### Task goal
This exercise calls for copying every line below that holds the word "unfold".

Saved data entries:
'''

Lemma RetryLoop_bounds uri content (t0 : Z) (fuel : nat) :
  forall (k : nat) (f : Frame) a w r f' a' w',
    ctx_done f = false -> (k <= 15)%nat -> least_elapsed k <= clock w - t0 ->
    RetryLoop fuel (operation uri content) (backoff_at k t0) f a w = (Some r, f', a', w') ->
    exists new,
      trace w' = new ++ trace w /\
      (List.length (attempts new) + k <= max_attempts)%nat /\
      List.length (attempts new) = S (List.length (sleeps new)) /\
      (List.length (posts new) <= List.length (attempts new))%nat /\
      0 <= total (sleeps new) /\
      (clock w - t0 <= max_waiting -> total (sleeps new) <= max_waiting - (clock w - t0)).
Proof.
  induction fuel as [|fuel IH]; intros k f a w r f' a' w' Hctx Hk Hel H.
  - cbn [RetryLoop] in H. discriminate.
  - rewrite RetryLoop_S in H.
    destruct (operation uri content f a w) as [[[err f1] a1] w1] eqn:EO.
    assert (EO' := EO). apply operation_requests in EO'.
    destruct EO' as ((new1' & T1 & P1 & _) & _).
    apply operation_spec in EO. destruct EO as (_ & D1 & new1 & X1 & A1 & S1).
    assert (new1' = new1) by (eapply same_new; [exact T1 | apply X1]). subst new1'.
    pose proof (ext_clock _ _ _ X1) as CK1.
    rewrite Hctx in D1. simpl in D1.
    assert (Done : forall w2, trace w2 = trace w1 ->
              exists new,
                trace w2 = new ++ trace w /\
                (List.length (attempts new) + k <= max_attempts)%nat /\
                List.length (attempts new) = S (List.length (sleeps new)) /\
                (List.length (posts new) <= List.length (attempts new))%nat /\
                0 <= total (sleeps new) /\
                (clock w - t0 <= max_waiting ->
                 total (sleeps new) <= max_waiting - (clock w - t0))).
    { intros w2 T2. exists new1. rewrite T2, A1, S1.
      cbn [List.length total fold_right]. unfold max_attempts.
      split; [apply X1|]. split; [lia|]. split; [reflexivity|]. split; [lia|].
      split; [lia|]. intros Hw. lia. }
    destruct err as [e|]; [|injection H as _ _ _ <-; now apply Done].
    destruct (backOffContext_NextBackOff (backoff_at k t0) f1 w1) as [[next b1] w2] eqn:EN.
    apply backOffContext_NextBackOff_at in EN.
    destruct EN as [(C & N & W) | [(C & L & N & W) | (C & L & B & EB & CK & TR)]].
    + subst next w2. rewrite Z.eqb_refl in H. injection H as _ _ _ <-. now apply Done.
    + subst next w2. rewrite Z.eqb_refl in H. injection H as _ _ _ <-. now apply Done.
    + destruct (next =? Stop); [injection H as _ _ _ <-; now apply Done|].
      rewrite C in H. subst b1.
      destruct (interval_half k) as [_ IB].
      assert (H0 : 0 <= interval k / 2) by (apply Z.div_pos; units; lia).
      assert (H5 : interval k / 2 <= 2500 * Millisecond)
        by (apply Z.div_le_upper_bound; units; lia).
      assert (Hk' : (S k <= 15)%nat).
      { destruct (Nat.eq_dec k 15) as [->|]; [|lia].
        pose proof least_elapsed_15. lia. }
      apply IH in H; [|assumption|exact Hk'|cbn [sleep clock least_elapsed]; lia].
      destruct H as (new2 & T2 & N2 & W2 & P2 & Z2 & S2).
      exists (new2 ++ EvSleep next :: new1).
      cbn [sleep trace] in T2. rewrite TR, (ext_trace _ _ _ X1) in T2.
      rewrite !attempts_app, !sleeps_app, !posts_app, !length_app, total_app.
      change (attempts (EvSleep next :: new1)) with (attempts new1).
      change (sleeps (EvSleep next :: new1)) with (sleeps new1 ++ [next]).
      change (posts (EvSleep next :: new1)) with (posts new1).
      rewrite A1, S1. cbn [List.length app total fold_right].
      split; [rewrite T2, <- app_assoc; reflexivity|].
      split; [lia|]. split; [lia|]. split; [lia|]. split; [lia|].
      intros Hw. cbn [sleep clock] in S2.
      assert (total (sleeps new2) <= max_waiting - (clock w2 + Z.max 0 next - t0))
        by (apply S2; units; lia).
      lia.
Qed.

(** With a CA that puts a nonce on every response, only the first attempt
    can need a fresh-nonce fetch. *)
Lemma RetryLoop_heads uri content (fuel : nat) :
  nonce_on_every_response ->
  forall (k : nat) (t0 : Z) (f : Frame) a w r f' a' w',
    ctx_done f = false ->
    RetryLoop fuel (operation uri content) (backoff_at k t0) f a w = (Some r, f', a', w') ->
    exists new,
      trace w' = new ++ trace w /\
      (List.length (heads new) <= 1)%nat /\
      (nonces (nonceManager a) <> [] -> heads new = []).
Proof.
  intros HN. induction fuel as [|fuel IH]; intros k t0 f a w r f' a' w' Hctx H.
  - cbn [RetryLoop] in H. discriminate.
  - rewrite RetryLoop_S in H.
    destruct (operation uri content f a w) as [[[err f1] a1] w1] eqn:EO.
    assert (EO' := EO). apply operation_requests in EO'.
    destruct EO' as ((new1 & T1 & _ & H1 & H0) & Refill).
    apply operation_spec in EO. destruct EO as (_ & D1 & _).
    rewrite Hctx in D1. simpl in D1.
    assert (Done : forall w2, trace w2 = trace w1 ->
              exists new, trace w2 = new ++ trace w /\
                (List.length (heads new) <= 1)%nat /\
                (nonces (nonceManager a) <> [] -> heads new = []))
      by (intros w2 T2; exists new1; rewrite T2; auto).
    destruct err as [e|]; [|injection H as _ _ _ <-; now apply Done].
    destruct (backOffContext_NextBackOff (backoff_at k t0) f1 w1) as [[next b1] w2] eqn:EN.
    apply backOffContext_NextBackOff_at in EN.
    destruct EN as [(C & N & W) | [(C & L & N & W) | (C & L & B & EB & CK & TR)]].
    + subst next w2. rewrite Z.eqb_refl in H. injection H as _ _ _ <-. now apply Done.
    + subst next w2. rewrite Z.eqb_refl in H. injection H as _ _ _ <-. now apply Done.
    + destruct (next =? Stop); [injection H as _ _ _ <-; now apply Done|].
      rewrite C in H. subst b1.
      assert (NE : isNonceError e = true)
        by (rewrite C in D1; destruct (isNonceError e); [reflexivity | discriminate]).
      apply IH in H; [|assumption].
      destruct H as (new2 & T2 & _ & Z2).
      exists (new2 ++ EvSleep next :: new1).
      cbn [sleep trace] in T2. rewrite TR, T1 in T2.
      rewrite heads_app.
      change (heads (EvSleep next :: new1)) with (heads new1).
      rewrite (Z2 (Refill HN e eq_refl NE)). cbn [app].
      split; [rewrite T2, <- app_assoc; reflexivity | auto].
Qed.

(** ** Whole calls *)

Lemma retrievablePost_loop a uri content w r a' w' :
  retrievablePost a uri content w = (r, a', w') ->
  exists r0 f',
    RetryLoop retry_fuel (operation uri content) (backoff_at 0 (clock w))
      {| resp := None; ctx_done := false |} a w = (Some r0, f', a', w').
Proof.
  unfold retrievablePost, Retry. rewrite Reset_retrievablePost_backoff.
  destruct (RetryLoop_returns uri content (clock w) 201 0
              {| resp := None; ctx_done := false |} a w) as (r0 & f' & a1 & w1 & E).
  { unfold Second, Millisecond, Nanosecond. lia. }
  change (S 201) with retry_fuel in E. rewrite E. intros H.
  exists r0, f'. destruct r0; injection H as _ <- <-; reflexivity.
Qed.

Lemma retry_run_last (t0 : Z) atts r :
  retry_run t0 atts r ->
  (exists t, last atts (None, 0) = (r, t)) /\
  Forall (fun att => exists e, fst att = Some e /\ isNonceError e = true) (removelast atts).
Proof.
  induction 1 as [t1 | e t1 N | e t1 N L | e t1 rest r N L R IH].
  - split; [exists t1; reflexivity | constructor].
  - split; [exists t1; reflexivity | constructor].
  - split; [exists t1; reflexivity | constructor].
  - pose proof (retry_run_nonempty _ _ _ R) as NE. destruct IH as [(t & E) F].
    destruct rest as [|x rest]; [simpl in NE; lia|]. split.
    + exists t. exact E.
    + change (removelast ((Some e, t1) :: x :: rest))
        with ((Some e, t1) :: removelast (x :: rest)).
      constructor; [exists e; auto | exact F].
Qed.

'''

### Answer space
      cbn [List.length total fold_right]. unfold max_attempts.
  unfold retrievablePost, Retry. rewrite Reset_retrievablePost_backoff.
  { unfold Second, Millisecond, Nanosecond. lia. }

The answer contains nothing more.